# [WHAT TO WORK ON]
Filter the records below for the word "otherwise". Copy each line that holds it.

○ ○ ○ ○

(** * SecretMessage: the decryption-authorisation state machine

    A shallow embedding of [contracts/SecretMsg_FHE.sol] (contract
    [SecretMessage]) and the properties of its record life cycle:
    creation, expiration, one-shot verified decryption and burn after
    reading.

    Storage is modelled as the contract declares it: a mapping from
    message id to [EncryptedMessage] (a [gmap] read through the all-zero
    default, as a Solidity mapping is) and the dynamic array
    [messageIds].  Every external function is a computation in a small
    state-and-revert monad; [transact] is the EVM's rule that a reverted
    call leaves no trace. *)

From Stdlib Require Import ZArith String List Bool Lia.
From stdpp Require Import base option list gmap strings.

#[local] Open Scope string_scope.
#[local] Open Scope list_scope.

(** ** Solidity value types *)

(** [bytes]: a byte string. *)
Abbreviation bytes := (list Byte.byte).

(** [bytes32], and the user-defined value types [euint32] and
    [externalEuint32] that wrap it. *)
Abbreviation bytes32 := Z (only parsing).
Abbreviation euint32 := Z (only parsing).
Abbreviation externalEuint32 := Z (only parsing).
Abbreviation address := Z (only parsing).
Abbreviation uint256 := Z (only parsing).
Abbreviation uint32 := Z (only parsing).
(** * Cloudflare scraping agent: crawler and RSS scoring

    A shallow embedding of [src/modules/crawler.js], [src/modules/rss_handler.js]
    and the helpers they use from [src/utils/helpers.js], with the properties
    of the crawl engine and of the feed scoring engine proved about it.

    Conventions of the embedding.
    - A JavaScript string is a [string]; one [ascii] stands for one code unit
      below 256 (the Latin-1 range).  Code units above 255 are outside the
      model.
    - A JavaScript number that counts something is a [nat]; a depth or a
      time in milliseconds is a [Z]; a score, weight or threshold is a
      rational [Q] (the rounding of IEEE doubles is outside the model, [NaN]
      and the infinities do not exist in it).  The one product of doubles
      that decides a branch, [maxLength * 0.7] in [generateSummary], is
      rounded as the source rounds it.
    - Regular expressions of the source are written as terms of [regex] and
      run by a backtracking matcher that follows the ECMAScript matching
      order (greedy and lazy repetition, alternation left to right, negative
      lookahead, word boundaries, one capture group).
    - Effects (the clock, the KV cache, the network, the queue, storage) are
      threaded through a state-and-exception monad over [World]. *)

From stdpp Require Import gmap strings list pretty.
From Stdlib Require Import Ascii ZArith QArith Qround Wellfounded Relation_Operators Lexicographic_Product.
(** * Git_Good: the commit gate-keeping scripts

    Shallow embedding of the two hook scripts of the repository:

    - [scripts/check-commit.js]  (module [CheckCommit]): reads the last
      commit message with [git log], and blocks when the message contains a
      trivial phrase AND the staged diff looks trivial;
    - the commit-message hook script (module [CommitMsg]): reads the message
      from the file named by [process.argv[2]] and blocks on a trivial
      phrase, a trivial regular expression, or a too short message.

    A JavaScript string is a sequence of UTF-16 code units.  The development
    covers the code units below 256 (ISO-8859-1), which is where the
    behaviour of [toLowerCase], [trim] and of the regular-expression classes
    is given by small tables; a code unit is an [ascii] and a string a list
    of them.  Beyond that range [toLowerCase] and the i flag follow the
    Unicode tables and can disagree (U+212A lower-cases to "k", and /k/i does
    not match it): statements about the case of letters are made for the
    letters A-Z. *)

From Stdlib Require Import Ascii String.
From Stdlib Require Import List Bool Arith Lia NArith.
Import ListNotations.

Set Implicit Arguments.

(** ** JavaScript strings *)

Module JS.

Definition jsstring : Type := list ascii.

(** String literals of the scripts. *)
Definition str (s : string) : jsstring := list_ascii_of_string s.

Definition code (c : ascii) : N := N_of_ascii c.

Definition inRange (lo hi : N) (c : ascii) : bool :=
  (lo <=? code c)%N && (code c <=? hi)%N.

(** ECMAScript WhiteSpace and LineTerminator code units below 256:
    TAB, LF, VT, FF, CR, SP and NBSP.  They are what [trim] strips and what
    the class [\s] contains. *)
Definition isLineTerminator (c : ascii) : bool :=
  (code c =? 10)%N || (code c =? 13)%N.

Definition isWhiteSpace (c : ascii) : bool :=
  inRange 9 13 c || (code c =? 32)%N || (code c =? 160)%N.

(** [String.prototype.toLowerCase], one code unit at a time: A-Z and the
    upper-case letters of the Latin-1 supplement (U+00C0..U+00DE but the
    multiplication sign U+00D7) move up by 32. *)
Definition lowerChar (c : ascii) : ascii :=
  if inRange 65 90 c
     || (inRange 192 222 c && negb (code c =? 215)%N)
  then ascii_of_N (code c + 32)
  else c.

Definition toLowerCase (s : jsstring) : jsstring := map lowerChar s.

(** [String.prototype.toUpperCase] of one code unit, as code units: the
    result may leave the range (U+00FF, U+00B5) or be two units long
    (U+00DF). *)
Definition upperUnits (c : ascii) : list N :=
  if inRange 97 122 c
     || (inRange 224 254 c && negb (code c =? 247)%N)
  then [(code c - 32)%N]
  else if (code c =? 255)%N then [376%N]
  else if (code c =? 181)%N then [924%N]
  else if (code c =? 223)%N then [83%N; 83%N]
  else [code c].

(** [String.prototype.trim]. *)
Fixpoint trimStart (s : jsstring) : jsstring :=
  match s with
  | c :: s' => if isWhiteSpace c then trimStart s' else s
  | [] => []
  end.

Definition trimEnd (s : jsstring) : jsstring := rev (trimStart (rev s)).

Definition trim (s : jsstring) : jsstring := trimEnd (trimStart s).

(** [String.prototype.startsWith] and [String.prototype.includes]. *)
Fixpoint startsWith (s p : jsstring) {struct p} : bool :=
  match p with
  | [] => true
  | a :: p' =>
      match s with
      | [] => false
      | c :: s' => Ascii.eqb a c && startsWith s' p'
      end
  end.

Fixpoint includes (s p : jsstring) : bool :=
  startsWith s p ||
  match s with
  | [] => false
  | _ :: s' => includes s' p
  end.

(** [Array.prototype.some] for a callback without effects. *)
Definition some {A} (f : A -> bool) (l : list A) : bool := existsb f l.

(** Truthiness of a string value: only the empty string is falsy. *)
Definition truthy (s : jsstring) : bool :=
  match s with [] => false | _ :: _ => true end.
(** * Cemuhook DSU UDP server: a shallow embedding of [UdpServer]

    The development follows the TypeScript class [UdpServer]
    (src/unnamed/part_002): Node [Buffer]s are lists of bytes, the
    [dgram] socket and the rxjs error subject are an event trace, the
    ES6 [Map] keyed by endpoint objects is an insertion-ordered
    association list compared on object identity, and a JavaScript
    exception is the left injection of a sum. *)

From Stdlib Require Import ZArith Lia Ascii String.
From stdpp Require Import base option list strings gmap.

Local Open Scope Z_scope.

(** ** Errors thrown inside the server's [try] blocks *)

Inductive Error :=
| RangeError                                   (* Buffer read/write out of range *)
| TypeError                                    (* property access on undefined / null *)
| BufferTooSmall (len : nat)                   (* beginPacket *)
| OutdatedProtocol (received : Z)
| NegativePacketSize (received : Z)
| CrcMismatch (received computed : Z)
| PadRequestsOutOfRange (request : Z)
| PadIndexOutOfRange (i : nat) (request : Z).

(** ** Node Buffers *)

Abbreviation Buffer := (list Z).

Module Buf.

(** [Buffer.alloc(n)]: [n] zero bytes. *)
Definition alloc (n : nat) : Buffer := replicate n 0.

(** [buf[i]]: [None] stands for [undefined]. *)
Definition get (b : Buffer) (i : nat) : option Z := b !! i.

(** [buf[i] = v]: the value is reduced to a byte (ToUint8); an index
    past the end is ignored by the typed array. *)
Definition set (i : nat) (v : Z) (b : Buffer) : Buffer :=
  <[i := v mod 256]> b.

(** ToUint32, the coercion done by [>>> 0]. *)
Definition toUint32 (v : Z) : Z := v mod 2 ^ 32.

(** The byte stores shared by both generations of the writers:
    [buf[off] = v; buf[off + 1] = v >>> 8; ...]. *)
Definition store16 (v : Z) (off : nat) (b : Buffer) : Buffer :=
  set (off + 1) (Z.shiftr (toUint32 v) 8) (set off v b).

Definition store32 (v : Z) (off : nat) (b : Buffer) : Buffer :=
  set off v
    (set (off + 1) (Z.shiftr (toUint32 v) 8)
       (set (off + 2) (Z.shiftr (toUint32 v) 16)
          (set (off + 3) (Z.shiftr (toUint32 v) 24) b))).

(** Bounds test of the validating writers: the first and the last byte
    written must both exist. *)
Definition inBounds (off width : nat) (b : Buffer) : bool :=
  (off + width <=? length b)%nat.

Section Writers.

(** Whether the runtime's Buffer writers honour their third argument
    [noAssert] (Node before version 10) or ignore it and always validate
    value and offset (Node 10 and later, which is what the Electron
    release named in package.json embeds). *)
Variable legacyNoAssert : bool.

Definition unchecked (noAssert : bool) : bool := legacyNoAssert && noAssert.

(** [buf.writeUInt16LE(v, off, noAssert)] *)
Definition writeUInt16LE (v : Z) (off : nat) (noAssert : bool) (b : Buffer)
  : Error + Buffer :=
  if unchecked noAssert then inr (store16 v off b)
  else if (0 <=? v) && (v <=? 65535) && inBounds off 2 b
       then inr (store16 v off b) else inl RangeError.

(** [buf.writeUInt32LE(v, off, noAssert)] *)
Definition writeUInt32LE (v : Z) (off : nat) (noAssert : bool) (b : Buffer)
  : Error + Buffer :=
  if unchecked noAssert then inr (store32 v off b)
  else if (0 <=? v) && (v <=? 4294967295) && inBounds off 4 b
       then inr (store32 v off b) else inl RangeError.

(** [buf.writeFloatLE(x, off, noAssert)].  The embedding carries a float
    as the 32-bit pattern of its binary32 rounding, which is what this
    call stores byte by byte; only the offset is validated. *)
Definition writeFloatLE (bits : Z) (off : nat) (noAssert : bool) (b : Buffer)
  : Error + Buffer :=
  if unchecked noAssert then inr (store32 bits off b)
  else if inBounds off 4 b then inr (store32 bits off b) else inl RangeError.

End Writers.

(** [buf.readUInt16LE(off)], [buf.readUInt32LE(off)] and
    [buf.readInt32LE(off)]: called without [noAssert], they throw a
    RangeError when a byte is missing. *)
Definition readUInt16LE (b : Buffer) (off : nat) : Error + Z :=
  match b !! off, b !! (off + 1)%nat with
  | Some b0, Some b1 => inr (b0 + b1 * 2 ^ 8)
  | _, _ => inl RangeError
  end.

Definition readUInt32LE (b : Buffer) (off : nat) : Error + Z :=
  match b !! off, b !! (off + 1)%nat, b !! (off + 2)%nat, b !! (off + 3)%nat with
  | Some b0, Some b1, Some b2, Some b3 =>
      inr (b0 + b1 * 2 ^ 8 + b2 * 2 ^ 16 + b3 * 2 ^ 24)
  | _, _, _, _ => inl RangeError
  end.
Definition has_user_voted_for (fault : bool) (u c : string) : M bool :=
  store_call fault MongoError (gets (λ s, has_voted (votes s) u c)).

Definition clear_all : Store → Store := set_votes (λ _, []).

End MongoVoteRepository.

Module RedisRankingRepository.

Definition TOTAL_SYSTEM_VOTES_KEY : string := "system:total_votes".

(** [f"contestant:{contestant_id}:votes"] *)
Definition votes_key (contestant_id : string) : string :=
  "contestant:" +:+ contestant_id +:+ ":votes".

(** [int(v) if v else 0] on the reply of [redis.get]. *)
Definition int_or_0 (v : option Z) : Z := default 0 v.

(** Redis INCR: a missing key counts as 0; the reply is the new value.
    Counters are unbounded integers here: a counter at the 64-bit limit
    of INCR is outside the model. *)
Definition incr (k : string) (r : gmap string Z) : gmap string Z * Z :=
  let n := int_or_0 (r !! k) + 1 in (<[k := n]> r, n).

(** The two INCRs go through one MULTI/EXEC pipeline: both or none. *)
Definition increment_vote (fault : bool) (contestant_id : string) : M Z :=
  store_call fault RedisError
    (λ s,
       let '(r1, res0) := incr (votes_key contestant_id) (redis s) in
       let '(r2, _) := incr TOTAL_SYSTEM_VOTES_KEY r1 in
       (set_redis (λ _, r2) s, Returned res0)).

Definition get_total_votes (r : gmap string Z) (contestant_id : string) : Z :=
  int_or_0 (r !! votes_key contestant_id).

Definition get_system_total_votes (r : gmap string Z) : Z :=
  int_or_0 (r !! TOTAL_SYSTEM_VOTES_KEY).

(** The keys that [redis.keys("contestant:*:votes")] selects. *)
Definition has_suffix (suf k : string) : bool :=
  let n := String.length suf in
  let m := String.length k in
  (n <=? m)%nat && String.eqb (String.substring (m - n) n k) suf.

Definition is_votes_key (k : string) : bool :=
  String.prefix "contestant:" k && has_suffix ":votes" k
  && (String.length "contestant::votes" <=? String.length k)%nat.

(** [str.split(sep)] for a separator of one character. *)
Fixpoint str_split (sep : ascii) (s : string) : list string :=
  match s with
  | EmptyString => [EmptyString]
  | String c s' =>
      if Ascii.eqb c sep then EmptyString :: str_split sep s'
      else match str_split sep s' with
           | p :: ps => String c p :: ps
           | [] => [String c EmptyString]
           end
  end.

(** [redis.keys("contestant:*:votes")], in the order the server lists
    the keys. *)
Definition keys (r : gmap string Z) : list string :=
  filter (λ k, is_votes_key k = true) (map_to_list r).*1.

(** The body of the loop of [get_all_votes]. *)
Definition collect (r : gmap string Z) (result : gmap string Z) (key : string)
    : gmap string Z :=
  match str_split ":" key with
  | _ :: contestant_id :: _ =>            (* len(parts) >= 2 *)
      <[contestant_id := int_or_0 (r !! key)]> result
  | _ => result
  end.

Definition get_all_votes (r : gmap string Z) : gmap string Z :=
  fold_left (collect r) (keys r) ∅.

(** FLUSHDB *)
Definition clear_all : Store → Store := set_redis (λ _, ∅).

End RedisRankingRepository.

Module MongoUserRepository.

(** [update_one({"username": u}, {"$set": dump})]: the first document
    with that username takes the dumped fields; [None] when no document
    matches. *)
Fixpoint update_one (u : User) (coll : list User) : option (list User) :=
  match coll with
  | [] => None
  | d :: rest =>
      if String.eqb (username d) (username u) then Some (u :: rest)
      else cons d <$> update_one u rest
  end.
(** A run all of whose fetches return, and return nothing, ends with
    [False] and the database as it was. *)
Lemma historical_nothing_found {zone : TimeZone} (service : Service)
    (env : string -> option string) (try_connect : nat -> db_connection.Try)
    (refuses : Sql -> bool)
    (now years_back : Z) (db : Db) :
  (forall n a b, service_fetch service n a b = Some []) ->
  fetch_historical_data service env try_connect refuses now
    (turns_needed (now - timedelta_days (years_back * 365)) now) years_back db
  = Some (false, db).
Proof.
  intro Hquiet. unfold fetch_historical_data.
  destruct (authenticate service); cbn [negb]; [|reflexivity].
  destruct (minus_days now (years_back * 365)) as [start_date|] eqn:Hs;
    [|reflexivity].
  apply minus_days_eq in Hs. rewrite <- Hs.
  destruct (Z_lt_ge_dec now start_date) as [Hpast | Hfut].
  - rewrite batch_loop_done by (cbn [loop_start current_start]; lia). reflexivity.
  - destruct (batch_loop_terminates service now) with
      (fuel := turns_needed start_date now) (st := loop_start start_date)
      as (st & new & Hrun & _).
    + intros n a b. rewrite Hquiet. discriminate.
    + cbn [loop_start current_start]. lia.
    + cbn [loop_start current_start]. apply turns_needed_enough.
    + rewrite Hrun.
      rewrite (batch_loop_collects_nothing service now) with
        (fuel := turns_needed start_date now) (st := loop_start start_date) (st' := st).
      * reflexivity.
      * intros n a b recs H. rewrite Hquiet in H. congruence.
      * exact Hrun.
      * reflexivity.
Qed.

(** X14.  An outage of the Calendar API is not reported as an error by
    the incremental fetch.  [get_events] turns every exception of the
    API call into an empty list, so with the API failing on every call
    [fetch_incremental_data] returns [True] (nothing new) whenever its
    start date is one that a [datetime] can hold, and
    [fetch_historical_data] ends, within [turns_needed] turns, with
    [False] (nothing retrieved); neither asks for a connection nor
    sends a statement to the database, which is left as it was. *)
Theorem api_outage_looks_like_no_events {zone : TimeZone}
    (fromisoformat : string -> option datetime)
    (api_list : Z -> Z -> Z -> option (list RawEvent))
    (env : string -> option string) (try_connect : nat -> db_connection.Try)
    (refuses : Sql -> bool) (now back : Z) (db : Db) :
  (forall a b n, api_list a b n = None) ->
  fetch_incremental_data (GoogleCalendarService true fromisoformat api_list)
    env try_connect refuses now back db
  = Some (is_some (minus_days now back), db) /\
  fetch_historical_data (GoogleCalendarService true fromisoformat api_list)
    env try_connect refuses now
    (turns_needed (now - timedelta_days (back * 365)) now) back db
  = Some (false, db).
Proof.
  intro Hdown.
  assert (Hquiet : forall n a b,
            service_fetch (GoogleCalendarService true fromisoformat api_list) n a b
            = Some []).
  { intros n a b. cbn [GoogleCalendarService service_fetch].
    unfold fetch_calendar_data, get_events. rewrite Hdown. reflexivity. }
  split.
  - unfold fetch_incremental_data.
    cbn [GoogleCalendarService authenticate negb].
    destruct (minus_days now back) as [start_date|]; [|reflexivity].
    rewrite Hquiet. reflexivity.
  - apply historical_nothing_found. exact Hquiet.
Qed.

Lemma api_outage_looks_like_no_events_witness :
  (forall a b n, more_samples.api_down a b n = None) /\
  minus_days (samples.day 20000) 1 <> None /\
  fetch_incremental_data
    (GoogleCalendarService true samples.fromisoformat more_samples.api_down)
    more_samples.postgres_env more_samples.never_up
    samples.accepts_all (samples.day 20000) 1 samples.old_db
  = Some (is_some (minus_days (samples.day 20000) 1), samples.old_db) /\
  fetch_historical_data
    (GoogleCalendarService true samples.fromisoformat more_samples.api_down)
    more_samples.postgres_env more_samples.never_up
    samples.accepts_all (samples.day 20000)
    (turns_needed (samples.day 20000 - timedelta_days (1 * 365)) (samples.day 20000))
    1 samples.old_db
  = Some (false, samples.old_db).
Proof.
  assert (H : forall a b n, more_samples.api_down a b n = None) by reflexivity.
  split; [exact H|]. split; [discriminate|].
  exact (api_outage_looks_like_no_events samples.fromisoformat more_samples.api_down
           more_samples.postgres_env more_samples.never_up
           samples.accepts_all (samples.day 20000) 1 samples.old_db H).
Defined.

(** X15.  What [fetch_incremental_data] returns says little about the
    table.  It returns [True] exactly when the service is authenticated,
    the start date is one that a [datetime] can hold, the fetch returns
    and, when it returned records, [get_db_connection] gave a
    connection: statements that the engine refused do not make it
    [False].  The database is as it was when one of these fails or the
    fetch found nothing, and otherwise it is the one
    [store_meetings_data] leaves in incremental mode. *)
Theorem incremental_fetch_result {zone : TimeZone} (service : Service)
    (env : string -> option string) (try_connect : nat -> db_connection.Try)
    (refuses : Sql -> bool)
    (now days_back : Z) (db : Db) :
  exists result db',
    fetch_incremental_data service env try_connect refuses now days_back db
    = Some (result, db') /\
    (result = true <->
     authenticate service = true /\
     exists start_date meetings_data,
       minus_days now days_back = Some start_date /\
       service_fetch service 1 start_date now = Some meetings_data /\
       (meetings_data = [] \/ connected env try_connect = true)) /\
    (forall start_date meetings_data,
       authenticate service = true ->
       minus_days now days_back = Some start_date ->
       service_fetch service 1 start_date now = Some meetings_data ->
       meetings_data <> [] -> connected env try_connect = true ->
       db' = db_after (store_meetings_data refuses meetings_data false db)) /\
    (authenticate service = false
     \/ minus_days now days_back = None
     \/ (exists start_date,
           minus_days now days_back = Some start_date /\
           Py.get_default (service_fetch service 1 start_date now) [] = [])
     \/ connected env try_connect = false ->
     db' = db).
Proof.
  unfold fetch_incremental_data.
  destruct (authenticate service); cbn [negb].
  2:{ exists false, db. split; [reflexivity|]. split; [|split].
      - split; [discriminate | intros (H & _); discriminate].
      - intros sd md H. discriminate.
      - reflexivity. }
  destruct (minus_days now days_back) as [start_date|].
  2:{ exists false, db. split; [reflexivity|]. split; [|split].
      - split; [discriminate | intros (_ & sd & md & H & _); discriminate].
      - intros sd md _ H. discriminate.
      - reflexivity. }
  destruct (service_fetch service 1 start_date now) as [[|m ms]|] eqn:Hf.
  - exists true, db. split; [reflexivity|]. split; [|split].
    + split; [|reflexivity]. intros _. split; [reflexivity|].
      exists start_date, []. auto.
    + intros sd md _ H1 H2 Hne. injection H1 as <-. congruence.
    + reflexivity.
  - rewrite store_with_connection_eq. cbn [option_map].
    destruct (connected env try_connect) eqn:Hc.
    + rewrite store_incremental_eq. cbn [returned db_after].
      eexists true, _. split; [reflexivity|]. split; [|split].
      * split; [|reflexivity]. intros _. split; [reflexivity|].
        exists start_date, (m :: ms). auto.
      * intros sd md _ H1 H2 _ _. injection H1 as <-.
        rewrite Hf in H2. injection H2 as <-.
        rewrite store_incremental_eq. reflexivity.
      * intros [H | [H | [(sd & H1 & H2) | H]]]; try discriminate.
        injection H1 as <-. rewrite Hf in H2. discriminate.
    + cbn [returned db_after].
      exists false, db. split; [reflexivity|]. split; [|split].
      * split; [discriminate|].
        intros (_ & sd & md & H1 & H2 & [H3 | H3]); [|discriminate].
        injection H1 as <-. rewrite Hf in H2. congruence.
      * intros sd md _ _ _ _ H. discriminate.
      * reflexivity.
  - exists false, db. split; [reflexivity|]. split; [|split].
    + split; [discriminate|].
      intros (_ & sd & md & H1 & H2 & _). injection H1 as <-.
      rewrite Hf in H2. discriminate.
    + intros sd md _ H1 H2. injection H1 as <-. rewrite Hf in H2. discriminate.
    + reflexivity.
Qed.

(* ================================================================= *)
(** ** Further properties: the bounds of a request and authentication *)

Section RequestAndAuth.

Import oauth2_service.

Lemma ends_with_Z_appended (t : string) : ends_with_Z (t ++ "Z") = true.
Proof.
  induction t as [|c t IH]; [reflexivity|].
  destruct t as [|c' t']; [reflexivity|].
  exact IH.
Qed.

Lemma add_utc_suffix_cases (t : string) :
  (ends_with_Z t = false /\ contains_char "+"%char t = false /\
   count_char ":"%char t = 2%nat /\ add_utc_suffix t = (t ++ "Z")%string)
  \/ ((ends_with_Z t = true \/ contains_char "+"%char t = true
       \/ count_char ":"%char t <> 2%nat) /\ add_utc_suffix t = t).
Proof.
  unfold add_utc_suffix.
  destruct (ends_with_Z t); cbn [negb andb]; [right; auto|].
  destruct (contains_char "+"%char t); cbn [negb andb]; [right; auto|].
  destruct (Nat.eqb (count_char ":"%char t) 2) eqn:Hc.
  - apply Nat.eqb_eq in Hc. left. auto.
  - apply Nat.eqb_neq in Hc. right. auto.
Qed.

(** X16.  The ['Z'] that [get_events] appends to [time_min] and
    [time_max] is appended at most once: doing it again changes
    nothing.  The string is left as it is when it holds a ['+'] (an
    offset such as [+00:00]) or when its number of [':'] is not two (a
    date alone, a time without seconds, a time with a negative offset
    [-05:00]); otherwise it is the string followed by ['Z']. *)
Theorem utc_suffix_added_once (t : string) :
  add_utc_suffix (add_utc_suffix t) = add_utc_suffix t /\
  (add_utc_suffix t = t \/ add_utc_suffix t = (t ++ "Z")%string) /\
  (contains_char "+"%char t = true -> add_utc_suffix t = t) /\
  (count_char ":"%char t <> 2%nat -> add_utc_suffix t = t) /\
  (ends_with_Z t = false -> contains_char "+"%char t = false ->
   count_char ":"%char t = 2%nat -> add_utc_suffix t = (t ++ "Z")%string).
Proof.
  destruct (add_utc_suffix_cases t) as [(Hz & Hp & Hc & Heq) | (Hwhy & Heq)];
    rewrite Heq.
  - split; [|split; [|split; [|split]]].
    + unfold add_utc_suffix. rewrite ends_with_Z_appended. reflexivity.
    + right; reflexivity.
    + intro H. congruence.
    + intro H. contradiction.
    + reflexivity.
  - split; [|split; [|split; [|split]]].
    + exact Heq.
    + left; reflexivity.
    + reflexivity.
    + reflexivity.
    + intros Hz Hp Hc. destruct Hwhy as [H | [H | H]]; congruence.
Qed.

(** X17.  [authenticate] sets [_authenticated] and builds the service
    only when it returns [True], and never unsets them: a service that
    was authenticated stays so when a later call fails.  It returns
    [True] also for credentials of the token file that are not valid
    and that it does not refresh (not expired, or without refresh
    token), as soon as [build] returns; it returns [False], leaving the
    object as it was, when the token file cannot be read, and [False]
    for a new object without token file. *)
Theorem authenticate_outcomes (w : Outside) (self : ServiceState) :
  authenticated (fst (authenticate w self))
  = authenticated self || snd (authenticate w self) /\
  service_built (fst (authenticate w self))
  = service_built self || snd (authenticate w self) /\
  (forall c,
     token_file w = Token c -> valid c = false ->
     expired c && Py.truthy_str (refresh_token c) = false ->
     build_returns w = true ->
     authenticate w self = (mk_ServiceState (Some c) true true, true)) /\
  (token_file w = UnreadableToken -> authenticate w self = (self, false)) /\
  (token_file w = NoTokenFile -> credentials self = None ->
   snd (authenticate w self) = false).
Proof.
  assert (Hbuild : forall creds,
            authenticated (fst (build_service w self creds))
            = authenticated self || snd (build_service w self creds) /\
            service_built (fst (build_service w self creds))
            = service_built self || snd (build_service w self creds)).
  { intro creds. unfold build_service.
    destruct (build_returns w); cbn [fst snd authenticated service_built];
      rewrite ?orb_true_r, ?orb_false_r; auto. }
  split; [|split; [|split; [|split]]].
  - unfold authenticate.
    destruct (token_file w) as [| |c]; cbn [fst snd]; rewrite ?orb_false_r; auto;
      [destruct (credentials self) as [c|]|];
      cbn [fst snd authenticated]; rewrite ?orb_false_r; auto;
      destruct (valid c); try apply Hbuild;
      destruct (expired c && Py.truthy_str (refresh_token c)); try apply Hbuild;
      destruct (refresh w c); try apply Hbuild;
      cbn [fst snd authenticated]; rewrite ?orb_false_r; reflexivity.
  - unfold authenticate.
    destruct (token_file w) as [| |c]; cbn [fst snd]; rewrite ?orb_false_r; auto;
      [destruct (credentials self) as [c|]|];
      cbn [fst snd service_built]; rewrite ?orb_false_r; auto;
      destruct (valid c); try apply Hbuild;
      destruct (expired c && Py.truthy_str (refresh_token c)); try apply Hbuild;
      destruct (refresh w c); try apply Hbuild;
      cbn [fst snd service_built]; rewrite ?orb_false_r; reflexivity.
  - intros c Ht Hv Hr Hb. unfold authenticate, build_service.
    rewrite Ht, Hv, Hr, Hb. reflexivity.
  - intro Ht. unfold authenticate. rewrite Ht. reflexivity.
  - intros Ht Hc. unfold authenticate. rewrite Ht, Hc. reflexivity.
Qed.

○ ○ ○ ○

# [RESPONSE]
    fetch found nothing, and otherwise it is the one
    [-05:00]); otherwise it is the string followed by ['Z']. *)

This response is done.